Applies to: budesonide / formoterol and insulin inhalation, rapid acting

ADJUST DOSING INTERVAL: Bronchodilators and other orally inhaled products may alter the absorption of inhaled human insulin. In nondiabetic subjects with mild asthma (n=36) and moderate asthma (n=31), administration of albuterol 30 minutes prior to inhaled human insulin resulted in a mean increase in insulin systemic exposure (AUC) and peak plasma concentration (Cmax) of 25% to 50% compared to administration of inhaled human insulin alone.

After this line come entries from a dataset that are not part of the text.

Hypothesis Hvalid : valid_header D.
Variable offsets : list Z.
Hypothesis Hoffsets : offsets = chunk_offset <$> chunks.
Hypothesis Hok : Forall offset_ok offsets.

Lemma count_range : 0 <= count < 2 ^ 30.
Proof using Hvalid Hsize.
  pose proof (header_table _ Hvalid). pose proof (header_size _ Hvalid).
  assert (Hc : in_u32 count) by (apply le32_range; lia). unfold table_end_of, in_u32 in *. lia.
Qed.

Lemma read_header_at_spec i st Q F :
  0 <= i < count -> somewhere st.1 -> F st.2 ->
  (forall s' name n start finish (c := chunk_at D i),
     name = chunk_fourcc c -> n = chunk_payload_size c -> start = chunk_offset c + 8 ->
     finish = start + n -> stream_at s' D start -> in_u32 n -> valid_entry D c -> finish <= size D ->
     0 <= chunk_offset c ->
     Q (chunk_offset c, (s', name, n, start, finish))) ->
  outcome (read_chunk_header_at offsets (size D) i st) Q F.
Proof using HS HU Hoffsets Hok Hsize Hvalid.
  intros Hi Hs HF HQ. unfold read_chunk_header_at.
  assert (Ho : offsets !! Z.to_nat i = Some (chunk_offset (chunk_at D i))).
  { rewrite Hoffsets, list_lookup_fmap. unfold chunks_of. rewrite chunks_from_lookup by lia.
    cbn [fmap option_fmap option_map]. do 3 f_equal. lia. }
  rewrite Ho. assert (Hoff : offset_ok (chunk_offset (chunk_at D i))).
  { rewrite list.Forall_forall in Hok. apply Hok. by eapply list_elem_of_lookup_2. }
  destruct Hoff as [Hr Ht]. pose proof (header_size _ Hvalid). pose proof count_range.
  unfold table_end_of in Ht.
  apply outcome_bind, outcome_or_fail.
  eapply outcome_mono; [apply (read_chunk_header_spec st.1 i Hs Hr)| |done].
  intros [[[[s' name] n] start] finish] (-> & -> & -> & -> & Hs' & Hn & Hal & Hfin). cbn [outcome].
  unfold in_u32 in Hn.
  assert (Hend : chunk_end (chunk_at D i) = chunk_offset (chunk_at D i) + 8 + chunk_payload_size (chunk_at D i))
    by (unfold chunk_end; cbn; lia).
  apply HQ; try done; try lia.
  split; [done|unfold table_end_of; lia|lia|lia].
Qed.

(** The rows of one more chunk. *)
Lemma rows_snoc role i rows rows' (c := chunk_at D i) :
  0 <= i < count -> signature_rows role (take (Z.to_nat i) chunks) rows ->
  signature_rows role [c] rows' -> signature_rows role (take (Z.to_nat (i + 1)) chunks) (rows ++ rows').
Proof. intros Hi H H'. rewrite take_chunks by done. by apply rows_app. Qed.

Lemma sound_signature insts els rows cs role h1 ss els' rows' c :
  sound_container h0 base insts els rows cs -> role ∈ roles ->
  container_ok c insts -> (forall r, r ∈ roles -> signature_of r c = signature_of r (cs_container cs)) ->
  (forall els1 rows1 h', owns h' els1 rows1 h1 ->
     stacked roles (update role els1 els) (update role rows1 rows) h' h0) ->
  list_ok (ss_list ss) (els role ++ els') -> owns (ss_heap ss) (els role ++ els') (rows role ++ rows') h1 ->
  sound_container h0 base insts (update role (els role ++ els') els) (update role (rows role ++ rows') rows)
    {| cs_container := with_signature role c (ss_list ss); cs_heap := ss_heap ss; cs_live := cs_live cs |}.
Proof.
  intros [Hc Hl Hlists Hn] Hrole Hc' Hsame Hup Hlist Howns.
  split; cbn [cs_container cs_heap cs_live]; [by apply container_ok_signature|done| |by apply Hup].
  intros r Hr. destruct (decide (r = role)) as [->|Hne].
  - by rewrite with_signature_same, update_same.
  - rewrite with_signature_other, update_other, Hsame by done. by apply Hlists.
Qed.

Lemma parse_chunk_spec i st :
  0 <= i < count -> first_loop i st ->
  outcome (parse_chunk offsets (size D) i st) (first_loop (i + 1)) accounted.
Proof using HS HU Hoffsets Hok Hsize Hvalid.
  intros Hi [Hs (els & rows & Hsound & [Hch Hnull Halloc Hent Hrows]) Hbare Htab]. unfold parse_chunk.
  assert (Hacc : accounted st.2) by (by exists [], els, rows).
  apply outcome_bind, read_header_at_spec; [done|done|done|].
  intros s' name n start finish c -> -> -> -> Hs' Hn Hentry Hfin Hoff. unfold in_u32 in Hn.
  destruct (Hnull ltac:(lia)) as [infos Hinfos]. rewrite Hinfos in Hch. cbn in Hch. subst infos.
  assert (Hlen : length (chunk_info <$> take (Z.to_nat i) chunks) = Z.to_nat i).
  { rewrite length_fmap, length_take. unfold chunks_of. rewrite length_chunks_from. lia. }
  unfold append_chunk_info. rewrite Hinfos, Hlen, (proj2 (Z.ltb_lt _ _)) by lia. mstep.
  match goal with |- context [with_signature _ ?k _] => set (c1 := k) end.
  pose proof Hsound as [Hc Hl Hlists Hnames].
  assert (Hc1 : container_ok c1 []) by (by destruct Hc as [? ? ? ? ? ? []]).
  assert (Hsame : forall r, r ∈ roles -> signature_of r c1 = signature_of r (cs_container st.2))
    by (by intros r [->|[->| ->]]%role_cases).
  assert (Hlisted : forall rows', (forall role, role ∈ roles ->
      exists more, rows' role = rows role ++ more /\ signature_rows role [c] more) ->
    forall c2, dc_chunks c2 = dc_chunks c1 -> dc_chunk_alloc c2 = dc_chunk_alloc c1 -> listed (i + 1) rows' c2).
  { intros rows' Hmore c2 E1 E2. split; rewrite ?E1, ?E2; try done.
    - rewrite take_chunks, fmap_app by lia. done.
    - rewrite take_chunks by lia. apply list.Forall_app. split; [done|]. by apply list.Forall_singleton.
    - intros role Hrole. destruct (Hmore role Hrole) as (more & -> & Hm). apply rows_snoc; [lia|by apply Hrows|done]. }
  destruct (signature_chunk_role (chunk_fourcc c)) as [role|] eqn:Hrole.
  - destruct (chunk_role_for _ _ Hrole) as [Hin Hfor].
    destruct (stacked_on_top roles els rows _ _ role roles_NoDup Hin Hnames) as (h1 & Htop & Hup).
    assert (Hpay : slice D (chunk_offset c + 8) (chunk_offset c + 8 + chunk_payload_size c - (chunk_offset c + 8))
                   = chunk_payload_bytes c) by (unfold c; cbn; f_equal; lia).
    pose proof (parse_signature_spec (chunk_fourcc c) D (chunk_offset c + 8)
      (chunk_offset c + 8 + chunk_payload_size c) ltac:(lia) Hsize s'
      {| ss_heap := cs_heap st.2; ss_list := signature_of role c1 |} (els role) (rows role) h1 Hs') as Hsig.
    cbn [ss_list ss_heap] in Hsig. rewrite Hsame in Hsig by done.
    specialize (Hsig (Hlists role Hin) Htop). rewrite Hpay in Hsig. rewrite Hsame by done.
    destruct (parse_signature _ _ _ _ _) as [[s2 ss]|ss|]; cbn [outcome] in Hsig |- *; [| |done].
    + destruct Hsig as (rows' & Ht & Hs2 & els' & Hlist & Howns). split; cbn [fst snd cs_container]; [done| | |].
      2:{ unfold with_signature. destruct (_ =? _); [|destruct (_ =? _)]; exact Hbare. }
      2:{ unfold with_signature. destruct (_ =? _); [|destruct (_ =? _)]; exact Htab. }
      exists (update role (els role ++ els') els), (update role (rows role ++ rows') rows).
      split; [by apply (sound_signature [] els rows st.2 role h1)|]. cbn [cs_container]. apply Hlisted.
      * intros r Hr. destruct (decide (r = role)) as [->|Hne].
        -- exists rows'. split; [by rewrite update_same|]. rewrite <- (app_nil_r rows').
           apply rows_chunk; [done|done|constructor].
        -- exists []. split; [by rewrite update_other, app_nil_r|].
           apply rows_other; [congruence|constructor].
      * unfold with_signature. by destruct (_ =? _); [|destruct (_ =? _)].
      * unfold with_signature. by destruct (_ =? _); [|destruct (_ =? _)].
    + destruct Hsig as (_ & rows' & els' & Hlist & Howns). exists [], (update role (els role ++ els') els),
        (update role (rows role ++ rows') rows). by apply (sound_signature [] els rows st.2 role h1).
  - cbn [outcome]. split; cbn [fst snd cs_container]; [by eexists| |exact Hbare|exact Htab].
    exists els, rows. split.
    + split; cbn [cs_container cs_heap cs_live]; try done.
    + apply Hlisted; [|done|done]. intros r Hr. exists []. rewrite app_nil_r. split; [done|].
      apply rows_other; [congruence|constructor].
Qed.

MONITOR: Systemic administration or systemic absorption of orally inhaled corticosteroids and sympathomimetic amines (bronchodilators) may result in diminished efficacy of insulin. These drugs may interfere with blood glucose control because they can cause hyperglycemia, glucose intolerance, new-onset diabetes mellitus, and/or exacerbation of preexisting diabetes.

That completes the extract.